(** ** Target dimensions *)

Lemma Math_round_near (q : Q) :
  (inject_Z (Math_round q) <= q + (1 # 2) /\ q - (1 # 2) < inject_Z (Math_round q))%Q.
Proof.
  unfold Math_round.
  pose proof (Qfloor_le (q + (1 # 2))) as Hle.
  pose proof (Qlt_floor (q + (1 # 2))) as Hlt.
  rewrite inject_Z_plus in Hlt. change (inject_Z 1) with 1%Q in Hlt.
  split; lra.
Qed.

Lemma Math_round_comp (a b : Q) : (a == b)%Q -> Math_round a = Math_round b.
Proof.
  intros H. unfold Math_round. apply Qfloor_comp. rewrite H. reflexivity.
Qed.

Lemma inject_Z_pos (z : Z) : 0 < z -> (0 < inject_Z z)%Q.
Proof.
  intros H. change 0%Q with (inject_Z 0). rewrite <- Zlt_Qlt. exact H.
Qed.

Lemma truthy_false_or_else (v : option Z) (d : Z) :
  truthy v = false -> or_else v d = d.
Proof.
  destruct v as [z |]; simpl; [| reflexivity].
  destruct (Z.eqb_spec z 0); simpl; [reflexivity | discriminate].
Qed.

(** *** binary64 rounding *)

Lemma pow2_pos (e : Z) : (0 < pow2 e)%Q.
Proof. apply Qpower_0_lt. reflexivity. Qed.

Lemma pow2_plus (a b : Z) : (pow2 (a + b) == pow2 a * pow2 b)%Q.
Proof. apply Qpower_plus. discriminate. Qed.

Lemma pow2_le (a b : Z) : a <= b -> (pow2 a <= pow2 b)%Q.
Proof. intros H. apply Qpower_le_compat_l; [exact H | discriminate]. Qed.

Lemma pow2_lt_inv (a b : Z) : (pow2 a < pow2 b)%Q -> a < b.
Proof. intros H. apply (Qpower_lt_compat_l_inv 2); [exact H | reflexivity]. Qed.

Lemma pow2_inject (k : Z) : 0 <= k -> (inject_Z (2 ^ k) == pow2 k)%Q.
Proof. intros H. apply (Zpower_Qpower 2 k H). Qed.

Lemma ilog2_spec (q : Q) :
  ~ (q == 0)%Q -> (pow2 (ilog2 q) <= Qabs q /\ Qabs q < pow2 (ilog2 q + 1))%Q.
Proof.
  destruct q as [n d]. intros Hq.
  assert (Ha : 0 < Z.abs n).
  { assert (n <> 0) by (intros ->; apply Hq; reflexivity). lia. }
  unfold ilog2. cbn [Qnum Qden].
  set (a := Z.abs n) in *. set (ln := Z.log2 a). set (ld := Z.log2 (Zpos d)).
  destruct (Z.log2_spec a Ha) as [La Ua].
  destruct (Z.log2_spec (Zpos d) ltac:(lia)) as [Ld Ud].
  fold ln in La, Ua. fold ld in Ld, Ud.
  assert (Hln : 0 <= ln) by apply Z.log2_nonneg.
  assert (Hld : 0 <= ld) by apply Z.log2_nonneg.
  assert (Habs : (Qabs (n # d) == inject_Z a / inject_Z (Zpos d))%Q).
  { change (Qabs (n # d)) with (a # d). apply Qmake_Qdiv. }
  assert (Qd : (0 < inject_Z (Zpos d))%Q) by reflexivity.
  assert (QLa : (pow2 ln <= inject_Z a)%Q).
  { rewrite <- pow2_inject by lia. rewrite <- Zle_Qle. exact La. }
  assert (QUa : (inject_Z a < pow2 (ln + 1))%Q).
  { rewrite <- pow2_inject by lia. rewrite <- Zlt_Qlt. exact Ua. }
  assert (QLd : (pow2 ld <= inject_Z (Zpos d))%Q).
  { rewrite <- pow2_inject by lia. rewrite <- Zle_Qle. exact Ld. }
  assert (QUd : (inject_Z (Zpos d) < pow2 (ld + 1))%Q).
  { rewrite <- pow2_inject by lia. rewrite <- Zlt_Qlt. exact Ud. }
  destruct (Qle_bool (pow2 (ln - ld)) (Qabs (n # d))) eqn:E.
  - apply Qle_bool_iff in E. split; [exact E |].
    rewrite Habs. apply Qlt_shift_div_r; [exact Qd |].
    apply Qlt_le_trans with (1 := QUa).
    replace (ln + 1) with ((ln - ld + 1) + ld) by ring.
    rewrite pow2_plus.
    apply Qmult_le_l; [apply pow2_pos | exact QLd].
  - assert (E' : (Qabs (n # d) < pow2 (ln - ld))%Q).
    { apply Qnot_le_lt. intros H. apply Qle_bool_iff in H. congruence. }
    split.
    + rewrite Habs. apply Qle_shift_div_l; [exact Qd |].
      apply Qle_trans with (2 := QLa).
      replace ln with ((ln - ld - 1) + (ld + 1)) at 2 by ring.
      rewrite pow2_plus.
      apply Qmult_le_l; [apply pow2_pos | apply Qlt_le_weak, QUd].
    + replace (ln - ld - 1 + 1) with (ln - ld) by ring. exact E'.
Qed.

Lemma ilog2_ge (q : Q) (k : Z) :
  ~ (q == 0)%Q -> (pow2 k <= Qabs q)%Q -> k <= ilog2 q.
Proof.
  intros Hq Hk. destruct (ilog2_spec q Hq) as [_ Hu].
  assert (H : k < ilog2 q + 1).
  { apply pow2_lt_inv. apply Qle_lt_trans with (1 := Hk). exact Hu. }
  lia.
Qed.

Lemma roundEven_near (x : Q) :
  (x - (1 # 2) <= inject_Z (roundEven x) /\ inject_Z (roundEven x) <= x + (1 # 2))%Q.
Proof.
  unfold roundEven.
  pose proof (Qfloor_le x) as Hle. pose proof (Qlt_floor x) as Hlt.
  rewrite inject_Z_plus in Hlt. change (inject_Z 1) with 1%Q in Hlt.
  destruct (Qlt_le_dec (x - inject_Z (Qfloor x)) (1 # 2)) as [A | A].
  - split; lra.
  - destruct (Qlt_le_dec (1 # 2) (x - inject_Z (Qfloor x))) as [B | B].
    + rewrite inject_Z_plus. change (inject_Z 1) with 1%Q. split; lra.
    + destruct (Z.even (Qfloor x)).
      * split; lra.
      * rewrite inject_Z_plus. change (inject_Z 1) with 1%Q. split; lra.
Qed.

(** Relative error of one rounding in the normal range. *)
Lemma round64_error (q : Q) :
  (0 < q)%Q -> (pow2 (-1022) <= q)%Q ->
  (q * (1 - pow2 (-53)) <= round64 q /\ round64 q <= q * (1 + pow2 (-53)))%Q.
Proof.
  intros Hpos Hnormal.
  assert (Hq : ~ (q == 0)%Q) by lra.
  assert (Habs : (Qabs q == q)%Q) by (apply Qabs_pos; lra).
  assert (He : -1022 <= ilog2 q).
  { apply ilog2_ge; [exact Hq |]. rewrite Habs. exact Hnormal. }
  destruct (ilog2_spec q Hq) as [Hl _]. rewrite Habs in Hl.
  unfold round64.
  destruct (Qeq_bool q 0) eqn:E; [apply Qeq_bool_iff in E; contradiction |].
  rewrite Z.max_l by lia.
  set (e := ilog2 q) in *. set (ulp := pow2 (e - 52)).
  assert (Hulp : (0 < ulp)%Q) by apply pow2_pos.
  destruct (roundEven_near (q / ulp)) as [Lo Hi].
  set (k := inject_Z (roundEven (q / ulp))) in *.
  assert (Hq' : (q == q / ulp * ulp)%Q) by (field; lra).
  assert (Hhalf : (ulp * (1 # 2) <= q * pow2 (-53))%Q).
  { assert (Hu : (ulp * (1 # 2) == pow2 e * pow2 (-53))%Q).
    { unfold ulp. replace (e - 52) with (e + -52) by ring. rewrite pow2_plus.
      change (pow2 (-52)) with (1 # 4503599627370496)%Q.
      change (pow2 (-53)) with (1 # 9007199254740992)%Q. field. }
    rewrite Hu. apply Qmult_le_compat_r; [exact Hl | apply Qlt_le_weak, pow2_pos]. }
  assert (L : ((q / ulp - (1 # 2)) * ulp <= k * ulp)%Q).
  { apply Qmult_le_compat_r; lra. }
  assert (U : (k * ulp <= (q / ulp + (1 # 2)) * ulp)%Q).
  { apply Qmult_le_compat_r; lra. }
  split; lra.
Qed.

(** Two roundings of a quotient, one rounding inside the divisor: the
    relative error is at most [4 * 2^-53]. *)
Lemma quotient_bounds (w r a s t q : Q) :
  let u := (1 # 9007199254740992)%Q in
  (0 < w)%Q -> (0 < r)%Q ->
  (r * (1 - u) <= a /\ a <= r * (1 + u))%Q ->
  (s == w / a)%Q -> (t == w / r)%Q ->
  (s * (1 - u) <= q /\ q <= s * (1 + u))%Q ->
  (t * (1 - 4 * u) <= q /\ q <= t * (1 + 4 * u))%Q.
Proof.
  intros u Hw Hr [La Ua] Hs Ht [Lq Uq]. unfold u in *. clear u.
  assert (Ha : (0 < a)%Q) by lra.
  assert (Hsa : (s * a == w)%Q) by (rewrite Hs; field; lra).
  assert (Htr : (t * r == w)%Q) by (rewrite Ht; field; lra).
  assert (Htpos : (0 < t)%Q).
  { rewrite Ht. apply Qlt_shift_div_l; lra. }
  assert (Hspos : (0 < s)%Q).
  { rewrite Hs. apply Qlt_shift_div_l; lra. }
  assert (S1 : (s <= t * (1 + 2 * (1 # 9007199254740992)))%Q).
  { rewrite Hs. apply Qle_shift_div_r; [exact Ha |].
    rewrite <- Htr. rewrite <- Qmult_assoc. apply Qmult_le_l; [exact Htpos |]. lra. }
  assert (S2 : (t * (1 - 2 * (1 # 9007199254740992)) <= s)%Q).
  { rewrite Hs. apply Qle_shift_div_l; [exact Ha |].
    rewrite <- Htr. rewrite <- Qmult_assoc. apply Qmult_le_l; [exact Htpos |]. lra. }
  split; lra.
Qed.

Lemma product_bounds (h r a q : Q) :
  let u := (1 # 9007199254740992)%Q in
  (0 < h)%Q -> (0 < r)%Q ->
  (r * (1 - u) <= a /\ a <= r * (1 + u))%Q ->
  (h * a * (1 - u) <= q /\ q <= h * a * (1 + u))%Q ->
  (h * r * (1 - 4 * u) <= q /\ q <= h * r * (1 + 4 * u))%Q.
Proof.
  intros u Hh Hr [La Ua] [Lq Uq]. unfold u in *. clear u.
  assert (P1 : (h * (r * (1 - (1 # 9007199254740992))) <= h * a)%Q).
  { apply Qmult_le_l; [exact Hh | exact La]. }
  assert (P2 : (h * a <= h * (r * (1 + (1 # 9007199254740992))))%Q).
  { apply Qmult_le_l; [exact Hh | exact Ua]. }
  assert (Hhr : (0 < h * r)%Q) by (apply Qmult_lt_0_compat; assumption).
  set (p := (h * a)%Q) in *. 
  assert (P1' : (h * r * (1 - (1 # 9007199254740992)) <= p)%Q) by lra.
  assert (P2' : (p <= h * r * (1 + (1 # 9007199254740992)))%Q) by lra.
  set (t := (h * r)%Q) in *.
  split; lra.
Qed.

Lemma Qfloor_unique (x : Q) (k : Z) :
  (inject_Z k <= x)%Q -> (x < inject_Z (k + 1))%Q -> Qfloor x = k.
Proof.
  intros Hl Hu.
  pose proof (Qfloor_resp_le _ _ Hl) as H1. rewrite Qfloor_Z in H1.
  pose proof (Qfloor_le x) as H2.
  assert (H3 : Qfloor x < k + 1).
  { rewrite Zlt_Qlt. apply Qle_lt_trans with (1 := H2). exact Hu. }
  lia.
Qed.

Lemma Math_round_le (a b : Q) : (a <= b)%Q -> Math_round a <= Math_round b.
Proof. intros H. unfold Math_round. apply Qfloor_resp_le. lra. Qed.

(** What [Math.round] makes of a number [q] within the relative distance
    [2^-51] of [exact]. *)
Lemma rounded_near_exact (exact q : Q) :
  (0 < exact)%Q ->
  (exact * (1 - 4 * (1 # 9007199254740992)) <= q
   /\ q <= exact * (1 + 4 * (1 # 9007199254740992)))%Q ->
  let slack := (exact * pow2 (-51))%Q in
  (Qabs (inject_Z (Math_round q) - exact) <= (1 # 2) + slack)%Q
  /\ Math_round (exact - slack) <= Math_round q <= Math_round (exact + slack)
  /\ (Math_round (exact - slack) = Math_round (exact + slack) ->
      Math_round q = Math_round exact)
  /\ (forall k, (exact == inject_Z k)%Q -> k < 2 ^ 50 -> Math_round q = k).
Proof.
  intros Hpos [Lq Uq] slack. unfold slack.
  change (pow2 (-51)) with (1 # 2251799813685248)%Q.
  destruct (Math_round_near q) as [Hle Hlt].
  assert (Hlo : Math_round (exact - exact * (1 # 2251799813685248)) <= Math_round q).
  { apply Math_round_le. lra. }
  assert (Hhi : Math_round q <= Math_round (exact + exact * (1 # 2251799813685248))).
  { apply Math_round_le. lra. }
  split; [| split; [| split]].
  - apply Qabs_Qle_condition. split; lra.
  - split; assumption.
  - intros E.
    assert (H1 : Math_round (exact - exact * (1 # 2251799813685248)) <= Math_round exact).
    { apply Math_round_le. lra. }
    assert (H2 : Math_round exact <= Math_round (exact + exact * (1 # 2251799813685248))).
    { apply Math_round_le. lra. }
    lia.
  - intros k Hk Hsmall.
    assert (Qk : (inject_Z k < 1125899906842624)%Q).
    { change 1125899906842624%Q with (inject_Z (2 ^ 50)). rewrite <- Zlt_Qlt. exact Hsmall. }
    unfold Math_round. apply Qfloor_unique.
    + lra.
    + rewrite inject_Z_plus. change (inject_Z 1) with 1%Q. lra.
Qed.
========================
Work order: Whatever else the listing above holds, retype exactly only the lines from the one containing "set (a := Z.abs" to the one containing "assert (Habs : (Qabs (n", both ends kept.

Output:
  set (a := Z.abs n) in *. set (ln := Z.log2 a). set (ld := Z.log2 (Zpos d)).
  destruct (Z.log2_spec a Ha) as [La Ua].
  destruct (Z.log2_spec (Zpos d) ltac:(lia)) as [Ld Ud].
  fold ln in La, Ua. fold ld in Ld, Ud.
  assert (Hln : 0 <= ln) by apply Z.log2_nonneg.
  assert (Hld : 0 <= ld) by apply Z.log2_nonneg.
  assert (Habs : (Qabs (n # d) == inject_Z a / inject_Z (Zpos d))%Q).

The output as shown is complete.